Now, here is the real question: which one of them should you get first? If you are a serious woodworker, it is quite crucial that you can determine which machine you should prioritize. In this way, you can start any woodworking projects on your mind.
Which to Get First
Let's us give you a caveat: this is just our opinion. The truth is, it is just a matter of personal preferences. But if we will tap the aspect of functionality, it is quite easy to make a decision.
For us, getting the planer first is logical and practical. On its own, this tool can do a lot of things compared to a jointer. Well, the jointer is an excellent machine when it comes to making one flat surface and flat or squared edge. Meanwhile, if you will try to flatten the other surface to the jointer, it should still get satisfactory results. However, we can guarantee you that it can't be parallel to the first face. In short, the other surface would be thicker than its counterpart.
Moreover, the jointer is not ideal when it comes to making precise thickness. On the flipside, a smoother can fulfill this task. Therefore, if you can get pre-milled lumbers, you can easily work with the depth. Of course, even if the stock that you have right now is rough, a smoother is still usable. It is particularly the case if the board is straight. You can run it on the device (both sides should receive the other end and repetitive passes).
Well, it is true that edges of the stock will remain rough. Fortunately, there are ways to solve this. First, you can trim them with the use of a saw guide and circular saw. Second, you can use a table saw and jointing jig in the trimming. In fact, a router table could be usable in the smoothening of the edges, too! Take note that none of these options will yield perfect results. They are just temporary alleviations.
In the long run, you will eventually have a Planer vs. Jointer. When this time comes, making perfect four-square stocks will just be a breeze. But for the meantime, getting the planer first is quite reasonable. When it comes to functionality and productivity, this one has the edge over the jointer.
How Does a Jointer Work
The jointer comes with an outfeed table and infeed table. You can locate both of these components to the same surface. Meanwhile, there is a cutting element that comes with knives that are present in the middle of the tables. Specifically, the blades of the knives are positioned straight with the tool's outfeed.
You will lower the infeed table to the depth that corresponds to the thickness of wood that you want to eliminate. You have to pass the wood to this machine so that you can accomplish this task. There is a fence that functions as a guide when you are flattening. It could also act as a supporting element when you are working on wood edges.
How Does a Planer Work
In application, you can use this tool to an equivalent wood thickness on both of its edges. Technically, the smoother is more sophisticated than its counterpart machine. However, it easier to use than the jointer.
There is a "bed" on the planer in which you will place the board. Next, the feed roller of the machine will take hold of the wood and push it towards the cutting element on the top of the bed. You can adjust the height of the cutter depending on the thickness of the wood that you want to achieve.

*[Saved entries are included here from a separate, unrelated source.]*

(** An accepted share: the Access Grant row is committed, the grant runs,
    the Share Request row is deleted. *)
Lemma accept_run req w user userEmail shareRequest pdf :
  accept_ready req w user userEmail shareRequest pdf ->
  exists w',
    accept req w = (Returned (send (Message "Share request accepted")), w') /\
    has_access w' (pdfShareRequests.pdfId shareRequest) (users.id user) = true /\
    pending w' (accept_id req) = false /\
    tuples (service w') =
      tuples (service w) ++
      (if fga_configured w
       then accept_written w userEmail (pdfShareRequests.pdfId shareRequest) else []) /\
    graph_calls w' =
      graph_calls w ++
      (if fga_configured w
       then accept_calls w userEmail (pdfShareRequests.pdfId shareRequest) else []).
Proof.
  intros (He & Hu & Hr & Hp).
  unfold accept. rewrite He. unfold findFirst, try_catch at 1.
  rewrite bind_gets, Hu, bind_gets, Hr, bind_gets, Hp.
  assert (Hlink : exists w1,
    (match present (uploadedPdfs.orcidId pdf),
           present (uploadedPdfs.researcherName pdf) with
     | Some orcidId, Some researcherName =>
         existingLink <- gets (fun w0 =>
                           List.find
                             (fun l => String.eqb (linkedResearchers.userId l)
                                                  (users.id user)
                                       && String.eqb (linkedResearchers.orcidId l) orcidId)
                             (t_linkedResearchers (db w0))) ;;
         match existingLink with
         | Some _ => ret tt
         | None => insert_linkedResearchers (users.id user) orcidId (Some researcherName)
         end
     | _, _ => ret tt
     end) w = (Returned tt, w1) /\
    t_pdfAccess (db w1) = t_pdfAccess (db w) /\
    t_pdfShareRequests (db w1) = t_pdfShareRequests (db w) /\
    service w1 = service w /\ env w1 = env w /\ sdk w1 = sdk w /\
    graph_calls w1 = graph_calls w).
  { destruct (present (uploadedPdfs.orcidId pdf)) as [o|];
      [|exists w; repeat split].
    destruct (present (uploadedPdfs.researcherName pdf)) as [n|];
      [|exists w; repeat split].
    rewrite bind_gets. destruct (List.find _ (t_linkedResearchers (db w)));
      [exists w; repeat split|].
    apply insert_linkedResearchers_run. }
  destruct Hlink as [w1 [H1 (Ha1 & Hq1 & Hs1 & He1 & Hk1 & Hg1)]].
  run_with H1.
  destruct (insert_pdfAccess_run (pdfShareRequests.pdfId shareRequest) (users.id user) w1)
    as [w2 [H2 (Ha2 & Hq2 & Hs2 & He2 & Hk2 & Hg2)]].
  run_with H2.
  destruct (accept_grant_run userEmail (pdfShareRequests.pdfId shareRequest) w2)
    as [logs H3].
  run_with H3.
  match goal with
  | |- context [bind (delete_pdfShareRequests _) _ ?w0] =>
      destruct (delete_pdfShareRequests_run (accept_id req) w0)
        as [w4 [H4 (Hq4 & Ha4 & Hs4 & He4 & Hg4)]]
  end.
  run_with H4. unfold ret.
  exists w4. split; [reflexivity|].
  assert (Hc : fga_configured w2 = fga_configured w)
    by (unfold fga_configured; congruence).
  assert (Ho : forall i, outcome_at w2 i = outcome_at w i)
    by (intros i; unfold outcome_at; congruence).
  assert (Hb : client_builds w2 = client_builds w)
    by (unfold client_builds, client_error; rewrite Hk2, Hk1, He2, He1; reflexivity).
  rewrite Hc in *.
  split; [|split; [exact Hq4|split]].
  - unfold has_access in *. rewrite Ha4.
    destruct (fga_configured w); exact Ha2.
  - rewrite Hs4. unfold accept_written. rewrite Ho, Hb.
    destruct (fga_configured w); simpl; [congruence|].
    rewrite app_nil_r. congruence.
  - rewrite Hg4. unfold accept_calls. rewrite Hb.
    destruct (fga_configured w).
    + rewrite graph_calls_after_service. congruence.
    + rewrite app_nil_r. congruence.
Qed.

(** ** Uploads and accepted shares against the graph *)

Lemma tuple_eqb_refl t : tuple_eqb t t = true.
Proof.
  unfold tuple_eqb. rewrite !String.eqb_refl. now destruct (relation t).
Qed.

Lemma holds_in t held : In t held -> holds t held = true.
Proof.
  intros H. unfold holds. apply existsb_exists. exists t.
  split; [exact H | apply tuple_eqb_refl].
Qed.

Of course, you have to take note that the planers have limits concerning the amount of wood they can take out in a single pass. Therefore, you are required to make numerous passes to the machine.
When it comes to functionality, we deem that the planer is better than the jointer. It can accomplish multiple tasks, even though they are not perfect. Since these machines are expensive, it would be great if you can get the one that gives you the practical advantage. Therefore, if we could name an appropriate winner for the planer vs. jointer battle, it would be the latter.
However, you just have to remember that these tools work hand-in-hand with one another. You need to invest in them if you want to improve your productivity in your workshop.